(** C10.  When the id is configured, a client is resolved and the reply
    has no ["values"] key or an empty list under it, the endpoint answers
    with the empty shape and stores it with the arrival time; the requests
    that arrive less than [TTL] after that are all answered with the empty
    shape and send nothing to the spreadsheet service. *)
Theorem registrations_empty_values_cached (up : Sheets) (w w0 : World)
  (svc : Service) (resp : Resp) (later : list (Z * Sheets)) :
  Py.truthy (SHEET_ID cfg) = true ->
  cached cfg (clock w) (_cache w) = None ->
  sheets_service cfg w = (Val svc, w0) ->
  reply up = Val resp ->
  values resp = None \/ values resp = Some [] ->
  Forall (fun q => fst q - clock w < TTL cfg) later ->
  exists w1,
    registrations cfg up w = (Ok empty_shape, w1) /\
    _cache w1 = {| t := clock w; data := Some empty_shape |} /\
    fst (serve cfg later w1) = map (fun _ => Ok empty_shape) later /\
    calls (snd (serve cfg later w1)) = calls w1.
Proof.
  intros Hid Hc Hs Hr Hv Hall.
  destruct (fetch_values_reply up w w0 svc Hs) as (w2 & Hf & _).
  rewrite Hr in Hf.
  assert (Hnil : match values resp with Some v => v | None => [] end = [])
    by (destruct Hv as [-> | ->]; reflexivity).
  rewrite Hnil in Hf.
  exists (set_t (clock w) (set_data (Some (shape [])) w2)).
  split; [ | split ].
  - rewrite registrations_miss by assumption.
    exact (refresh_ok up (clock w) w w2 [] Hf).
  - reflexivity.
  - destruct (serve_hits empty_shape later
                (set_t (clock w) (set_data (Some (shape [])) w2)) Hid)
      as (H1 & H2 & _); [ reflexivity | exact Hall | ].
    split; assumption.
Qed.

End RegistrationsSpec.

(** ** The photo endpoints *)

Section PhotosSpec.

Context {O : OsLibs}.
Variable cfg : Config.

Lemma is_image_false (file : UploadFile) :
  (forall ct, content_type file = Some ct -> Py.startswith ct "image/" = false) ->
  is_image file = false.
Proof.
  intros H. unfold is_image, Py.if_set.
  destruct (content_type file) as [ct | ]; [ | reflexivity ].
  destruct (Py.truthy ct); [ apply H | ]; reflexivity.
Qed.

(** C8, amended.  An upload whose content type does not start with
    "image/" is refused before anything is sent to the storage service:
    with HTTP 400 when the bucket is configured, with HTTP 500 when it is
    not. *)
Theorem upload_photo_rejects_non_image (st : Storage)
  (today uuid_hex : string) (file : UploadFile) (w : World) :
  (forall ct, content_type file = Some ct -> Py.startswith ct "image/" = false) ->
  upload_photo cfg st today uuid_hex file w =
    (if Py.truthy (BUCKET_NAME cfg)
     then HTTPException 400 "Only image uploads allowed"
     else HTTPException 500 "PHOTOS_BUCKET not set", w).
Proof.
  intros H. unfold upload_photo.
  destruct (Py.truthy (BUCKET_NAME cfg)); simpl; [ | reflexivity ].
  rewrite (is_image_false file H). reflexivity.
Qed.

Lemma In_firstn {A : Type} (k : nat) (l : list A) (x : A) :
  In x (firstn k l) -> In x l.
Proof.
  intros H. rewrite <- (firstn_skipn k l). apply in_or_app. left. exact H.
Qed.

(** The loop returns what it started with followed by the URLs of some
    first few non-directory blobs, in order. *)
Lemma collect_prefix (limit : Z) (blobs : Blobs) :
  forall urls out,
    collect cfg limit blobs urls = Val out ->
    exists k,
      out = (urls ++ map (photo_url cfg) (firstn k (files (blob_names blobs))))%list.
Proof.
  induction blobs as [ | name rest IH | e]; intros urls out H; simpl in H.
  - injection H as <-. exists 0%nat. simpl. rewrite app_nil_r. reflexivity.
  - unfold files; simpl. destruct (Py.endswith name "/"); simpl.
    + apply IH, H.
    + destruct (Py.len (urls ++ [photo_url cfg name]) >=? limit).
      * injection H as <-. exists 1%nat. reflexivity.
      * apply IH in H. destruct H as [k ->]. exists (S k).
        rewrite <- app_assoc. reflexivity.
  - discriminate.
Qed.

(** Entered below the limit, the loop never goes past it. *)
Lemma collect_bound (limit : Z) (blobs : Blobs) :
  forall urls out,
    Py.len urls < limit ->
    collect cfg limit blobs urls = Val out ->
    Py.len out <= limit.
Proof.
  induction blobs as [ | name rest IH | e]; intros urls out Hlt H; simpl in H.
  - injection H as <-. lia.
  - destruct (Py.endswith name "/"); [ eapply IH; eassumption | ].
    destruct (Z.geb_spec (Py.len (urls ++ [photo_url cfg name])) limit) as [Hge | Hlt2].
    + injection H as <-. unfold Py.len in *. rewrite length_app in *. simpl in *. lia.
    + eapply IH; eassumption.
  - discriminate.
Qed.

(** For a limit of at least one the listing has at most that many URLs,
    all of them of blobs whose names do not end in a slash. *)
Lemma list_photos_truncated (st : Storage) (limit : Z) (w w1 : World)
  (out : Listing) :
  1 <= limit ->
  list_photos cfg st limit w = (Ok out, w1) ->
  Py.len (photos out) <= limit /\
  Forall (fun url => exists name,
              url = photo_url cfg name /\
              In name (blob_names (list_blobs st)) /\
              Py.endswith name "/" = false) (photos out).
Proof.
  intros Hlim H. unfold list_photos, gcs_client in H. unfold_m.
  destruct (negb (Py.truthy (BUCKET_NAME cfg))); [ discriminate | ].
  destruct (client st); [ | discriminate ].
  destruct (collect cfg limit (list_blobs st) []) as [urls | e] eqn:Hc;
    [ | discriminate ].
  pair_inv. simpl. split.
  - eapply collect_bound; [ | exact Hc ]. unfold Py.len; simpl; lia.
  - apply collect_prefix in Hc. destruct Hc as [k ->]. simpl.
    apply Forall_forall. intros url Hin.
    apply in_map_iff in Hin. destruct Hin as (name & <- & Hin).
    apply In_firstn in Hin. apply filter_In in Hin. destruct Hin as [Hin Hf].
    exists name. repeat split; [ exact Hin | ].
    destruct (Py.endswith name "/"); [ discriminate | reflexivity ].
Qed.

End PhotosSpec.

(** * The properties at work on the sample process *)

(** Both the file path and the blob are set: the file is used. *)
Example sheets_service_file_first :
  sheets_service (G := Sample.libs) Sample.cfg Sample.start =
    (Val "sa", logged "Using credentials file: /secrets/sa.json" Sample.start).
Proof. reflexivity. Qed.

(** A file that cannot be read is an error although the blob is fine. *)
Example sheets_service_no_fallback :
  fst (sheets_service (G := Sample.libs)
         {| SHEET_ID := "sheet-1"; RANGE := "A1:Z"; BUCKET_NAME := ""; TTL := 30;
            GOOGLE_APPLICATION_CREDENTIALS := Some "/missing.json";
            GOOGLE_APPLICATION_CREDENTIALS_B64 := Some "e30=";
            GOOGLE_APPLICATION_CREDENTIALS_JSON := Some "{}" |} Sample.start) =
    Exn "No such file".
Proof. reflexivity. Qed.

(** Only the blob and the inline JSON are set: the blob is used. *)
Example sheets_service_blob_second :
  sheets_service (G := Sample.libs)
    {| SHEET_ID := "sheet-1"; RANGE := "A1:Z"; BUCKET_NAME := ""; TTL := 30;
       GOOGLE_APPLICATION_CREDENTIALS := None;
       GOOGLE_APPLICATION_CREDENTIALS_B64 := Some "e30=";
       GOOGLE_APPLICATION_CREDENTIALS_JSON := Some "{}" |} Sample.start =
    (Val "{}", logged "Using base64 credentials from env" Sample.start).
Proof. reflexivity. Qed.

Lemma registrations_fresh_hit_witness :
  Py.truthy (SHEET_ID Sample.cfg) = true /\
  129 - t (_cache (snd Sample.first)) < TTL Sample.cfg /\
  registrations (G := Sample.libs) Sample.cfg Sample.sheet_down
    (arrive 129 (snd Sample.first)) =
    (Ok (shape Sample.table), arrive 129 (snd Sample.first)) /\
  calls (snd (registrations (G := Sample.libs) Sample.cfg Sample.sheet_down
                (arrive 129 (snd Sample.first)))) =
    calls (snd Sample.first).
Proof.
  split; [ reflexivity | ]. split; [ vm_compute; reflexivity | ].
  apply (registrations_fresh_hit (G := Sample.libs) Sample.cfg
           Sample.sheet Sample.sheet_down Sample.start (snd Sample.first)
           (shape Sample.table) 129).
  - reflexivity.
  - reflexivity.
  - vm_compute; reflexivity.
Defined.

(** C1.  The sample sheet answers at second 105 a request that arrived
    at second 100.  A second call at second 131 comes 26 seconds after
    that successful refresh, less than the [TTL] of 30, and yet it is not
    served from the cache: it sends a second read, which fails, and the
    caller gets 502 instead of the stored value. *)
Lemma registrations_refresh_inside_ttl_of_completion :
  fst Sample.first = Ok (shape Sample.table) /\
  clock (snd Sample.first) = 105 /\
  data (_cache (snd Sample.first)) = Some (shape Sample.table) /\
  0 < TTL Sample.cfg /\
  131 - clock (snd Sample.first) < TTL Sample.cfg /\
  fst (registrations (G := Sample.libs) Sample.cfg Sample.sheet_down
         (arrive 131 (snd Sample.first))) =
    HTTPException 502 "Sheets fetch failed: HttpError 503" /\
  fst (registrations (G := Sample.libs) Sample.cfg Sample.sheet_down
         (arrive 131 (snd Sample.first))) <> fst Sample.first /\
  calls (snd (registrations (G := Sample.libs) Sample.cfg Sample.sheet_down
                (arrive 131 (snd Sample.first)))) =
    [SheetsGet "sheet-1" "Form Responses 1!A1:Z";
     SheetsGet "sheet-1" "Form Responses 1!A1:Z"].
Proof.
  repeat split; try reflexivity. vm_compute. discriminate.
Qed.

Lemma registrations_refresh_failure_witness :
  registrations (G := Sample.libs) Sample.cfg Sample.sheet_down
    (arrive 130 (snd Sample.first)) =
    (HTTPException 502 "Sheets fetch failed: HttpError 503",
     snd (fetch_values (G := Sample.libs) Sample.cfg Sample.sheet_down
            (arrive 130 (snd Sample.first)))) /\
  _cache (snd (fetch_values (G := Sample.libs) Sample.cfg Sample.sheet_down
                 (arrive 130 (snd Sample.first)))) =
    {| t := 100; data := Some (shape Sample.table) |}.
Proof.
  apply (registrations_refresh_failure (G := Sample.libs) Sample.cfg
           Sample.sheet_down (arrive 130 (snd Sample.first)) _
           "HttpError 503"); reflexivity.
Defined.

Lemma registrations_boundary_refresh_witness :
  clock (arrive 130 (snd Sample.first))
    - t (_cache (arrive 130 (snd Sample.first))) = TTL Sample.cfg /\
  registrations (G := Sample.libs) Sample.cfg Sample.sheet
    (arrive 130 (snd Sample.first)) =
    refresh (G := Sample.libs) Sample.cfg Sample.sheet 130
      (arrive 130 (snd Sample.first)).
Proof.
  split; [ reflexivity | ].
  apply (registrations_boundary_refresh (G := Sample.libs) Sample.cfg
           Sample.sheet (arrive 130 (snd Sample.first)));
    reflexivity.
Defined.

Lemma registrations_refresh_success_witness :
  exists w2,
    Sample.first = (Ok (shape Sample.table), w2) /\
    _cache w2 = {| t := 100; data := Some (shape Sample.table) |} /\
    clock w2 = 100 + 5.
Proof.
  apply (registrations_refresh_success (G := Sample.libs) Sample.cfg
           Sample.sheet Sample.start
           (snd (fetch_values (G := Sample.libs) Sample.cfg Sample.sheet
                   Sample.start))
           Sample.table); reflexivity.
Defined.

(** C4.  The sample sheet answers five seconds after the request arrived
    at second 100: the refresh succeeds at second 105, and the timestamp
    stored is 100, the arrival time. *)
Lemma registrations_timestamp_is_arrival_time :
  fst Sample.first = Ok (shape Sample.table) /\
  clock Sample.start = 100 /\
  clock (snd Sample.first) = 105 /\
  t (_cache (snd Sample.first)) = 100 /\
  t (_cache (snd Sample.first)) <> clock (snd Sample.first).
Proof. repeat split; try reflexivity. vm_compute. discriminate. Qed.

Lemma registrations_disabled_witness :
  SHEET_ID Sample.bare = "" /\
  registrations (G := Sample.libs) Sample.bare Sample.sheet Sample.start =
    (Ok empty_shape, Sample.start).
Proof.
  split; [ reflexivity | ].
  apply (registrations_disabled (G := Sample.libs) Sample.bare Sample.sheet
           Sample.start).
  reflexivity.
Defined.

Lemma registrations_shape_witness :
  fst Sample.first =
    Ok {| headers := ["Name"; "Age"];
          rows := [["Ada"; "30"]; ["Li"; "25"]];
          count := 2 |}.
Proof.
  apply (proj1 (registrations_shape (G := Sample.libs) Sample.cfg)
           Sample.sheet Sample.start
           (snd (fetch_values (G := Sample.libs) Sample.cfg Sample.sheet
                   Sample.start))
           ["Name"; "Age"] [["Ada"; "30"]; ["Li"; "25"]]); reflexivity.
Defined.

Lemma registrations_empty_values_cached_witness :
  exists w1,
    registrations (G := Sample.libs) Sample.cfg Sample.blank_sheet Sample.start =
      (Ok empty_shape, w1) /\
    _cache w1 = {| t := 100; data := Some empty_shape |} /\
    fst (serve (G := Sample.libs) Sample.cfg
           [(110, Sample.sheet); (129, Sample.sheet_down)] w1) =
      [Ok empty_shape; Ok empty_shape] /\
    calls (snd (serve (G := Sample.libs) Sample.cfg
                  [(110, Sample.sheet); (129, Sample.sheet_down)] w1)) =
      calls w1.
Proof.
  apply (registrations_empty_values_cached (G := Sample.libs) Sample.cfg
           Sample.blank_sheet Sample.start
           (logged "Using credentials file: /secrets/sa.json" Sample.start)
           "sa" {| values := None |}
           [(110, Sample.sheet); (129, Sample.sheet_down)]).
  - reflexivity.
  - reflexivity.
  - reflexivity.
  - reflexivity.
  - left; reflexivity.
  - repeat constructor.
Defined.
++++++++++++++++++++
How to complete this task: Tell how many lines above contain the word "after". Nothing but the number is needed.

Exercise result: 3